**Work to complete:**
Which lines in the data below contain the word "ZArith"? Copy each of them.

[Records from a data source]
Segment Open

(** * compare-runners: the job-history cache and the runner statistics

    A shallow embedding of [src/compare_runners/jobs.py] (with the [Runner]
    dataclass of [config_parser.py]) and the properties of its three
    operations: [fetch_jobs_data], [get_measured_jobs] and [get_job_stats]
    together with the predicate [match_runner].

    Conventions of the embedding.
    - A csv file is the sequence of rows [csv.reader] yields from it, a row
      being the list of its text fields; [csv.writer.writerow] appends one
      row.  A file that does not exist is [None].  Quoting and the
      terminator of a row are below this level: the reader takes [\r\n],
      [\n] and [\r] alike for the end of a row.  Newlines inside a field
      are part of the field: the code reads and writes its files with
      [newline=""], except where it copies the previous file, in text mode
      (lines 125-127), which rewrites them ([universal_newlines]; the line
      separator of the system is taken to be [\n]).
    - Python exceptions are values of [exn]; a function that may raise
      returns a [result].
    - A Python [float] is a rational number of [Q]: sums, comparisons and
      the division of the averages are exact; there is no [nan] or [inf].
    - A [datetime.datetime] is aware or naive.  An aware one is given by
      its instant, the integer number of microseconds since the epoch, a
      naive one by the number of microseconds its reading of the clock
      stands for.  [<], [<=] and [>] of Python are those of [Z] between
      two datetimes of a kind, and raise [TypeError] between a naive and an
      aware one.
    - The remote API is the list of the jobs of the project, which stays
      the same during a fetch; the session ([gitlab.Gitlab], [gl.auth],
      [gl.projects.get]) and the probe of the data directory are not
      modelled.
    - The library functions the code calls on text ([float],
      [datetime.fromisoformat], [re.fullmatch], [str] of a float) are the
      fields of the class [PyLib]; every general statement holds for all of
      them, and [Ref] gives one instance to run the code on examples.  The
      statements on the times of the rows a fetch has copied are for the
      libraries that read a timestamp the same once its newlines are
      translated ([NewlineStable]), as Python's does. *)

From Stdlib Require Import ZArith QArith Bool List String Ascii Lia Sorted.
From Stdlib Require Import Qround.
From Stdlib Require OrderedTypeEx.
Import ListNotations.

Segment Closed
Segment Open

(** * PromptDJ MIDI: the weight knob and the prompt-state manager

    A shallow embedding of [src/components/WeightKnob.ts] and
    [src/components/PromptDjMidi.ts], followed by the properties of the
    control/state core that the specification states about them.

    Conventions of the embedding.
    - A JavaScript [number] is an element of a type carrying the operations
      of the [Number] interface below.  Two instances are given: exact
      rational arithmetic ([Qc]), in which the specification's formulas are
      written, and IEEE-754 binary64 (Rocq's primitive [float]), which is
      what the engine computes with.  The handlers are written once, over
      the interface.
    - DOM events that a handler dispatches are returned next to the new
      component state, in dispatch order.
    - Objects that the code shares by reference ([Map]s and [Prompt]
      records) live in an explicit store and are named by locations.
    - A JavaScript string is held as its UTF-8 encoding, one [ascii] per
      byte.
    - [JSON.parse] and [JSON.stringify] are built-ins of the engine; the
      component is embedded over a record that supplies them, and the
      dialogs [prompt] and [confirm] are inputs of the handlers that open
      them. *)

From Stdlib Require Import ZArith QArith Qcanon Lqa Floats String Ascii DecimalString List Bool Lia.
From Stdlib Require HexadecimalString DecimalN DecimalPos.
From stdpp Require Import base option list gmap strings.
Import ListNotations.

Segment Closed
Segment Open

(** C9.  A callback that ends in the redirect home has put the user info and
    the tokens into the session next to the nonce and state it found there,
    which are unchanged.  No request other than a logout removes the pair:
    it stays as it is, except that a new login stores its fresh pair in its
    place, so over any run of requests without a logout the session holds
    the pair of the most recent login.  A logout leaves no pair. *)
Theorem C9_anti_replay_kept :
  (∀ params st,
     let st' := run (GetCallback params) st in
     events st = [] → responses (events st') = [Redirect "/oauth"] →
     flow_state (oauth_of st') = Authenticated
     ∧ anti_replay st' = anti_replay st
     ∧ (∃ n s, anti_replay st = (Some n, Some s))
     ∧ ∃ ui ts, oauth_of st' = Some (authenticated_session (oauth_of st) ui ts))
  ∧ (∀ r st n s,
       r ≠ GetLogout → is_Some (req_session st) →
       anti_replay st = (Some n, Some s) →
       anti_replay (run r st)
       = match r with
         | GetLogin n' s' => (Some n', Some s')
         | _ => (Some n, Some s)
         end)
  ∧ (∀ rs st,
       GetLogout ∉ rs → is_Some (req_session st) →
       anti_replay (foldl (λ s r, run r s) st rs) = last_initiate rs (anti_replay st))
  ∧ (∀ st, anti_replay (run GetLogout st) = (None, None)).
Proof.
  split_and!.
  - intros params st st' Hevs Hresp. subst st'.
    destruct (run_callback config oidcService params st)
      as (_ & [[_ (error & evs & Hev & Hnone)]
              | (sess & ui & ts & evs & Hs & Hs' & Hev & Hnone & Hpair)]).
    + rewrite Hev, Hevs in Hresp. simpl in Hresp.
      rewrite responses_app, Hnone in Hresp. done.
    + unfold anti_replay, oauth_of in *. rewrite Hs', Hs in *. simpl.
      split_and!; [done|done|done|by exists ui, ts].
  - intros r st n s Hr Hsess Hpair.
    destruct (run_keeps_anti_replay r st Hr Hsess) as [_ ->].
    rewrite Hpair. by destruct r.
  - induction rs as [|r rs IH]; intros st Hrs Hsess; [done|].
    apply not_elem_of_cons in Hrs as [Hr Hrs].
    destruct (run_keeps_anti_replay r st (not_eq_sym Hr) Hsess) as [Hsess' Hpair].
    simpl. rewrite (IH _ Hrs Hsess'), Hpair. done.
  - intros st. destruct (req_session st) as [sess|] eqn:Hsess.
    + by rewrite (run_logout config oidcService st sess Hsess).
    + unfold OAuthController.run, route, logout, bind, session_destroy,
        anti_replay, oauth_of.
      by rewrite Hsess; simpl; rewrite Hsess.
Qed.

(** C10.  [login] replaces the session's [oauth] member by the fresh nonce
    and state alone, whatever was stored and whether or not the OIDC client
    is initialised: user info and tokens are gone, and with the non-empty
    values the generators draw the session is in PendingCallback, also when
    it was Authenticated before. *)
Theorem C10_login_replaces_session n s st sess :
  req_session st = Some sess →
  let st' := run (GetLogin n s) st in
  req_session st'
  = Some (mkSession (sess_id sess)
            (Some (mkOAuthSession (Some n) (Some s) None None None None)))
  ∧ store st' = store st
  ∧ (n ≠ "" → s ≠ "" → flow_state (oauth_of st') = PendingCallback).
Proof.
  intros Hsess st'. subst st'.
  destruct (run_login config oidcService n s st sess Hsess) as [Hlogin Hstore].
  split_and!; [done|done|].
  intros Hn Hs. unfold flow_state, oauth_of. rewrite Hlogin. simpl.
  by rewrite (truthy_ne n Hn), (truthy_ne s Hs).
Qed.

Segment Closed

**Completed task:**
From Stdlib Require Import ZArith QArith Bool List String Ascii Lia Sorted.
From Stdlib Require Import ZArith QArith Qcanon Lqa Floats String Ascii DecimalString List Bool Lia.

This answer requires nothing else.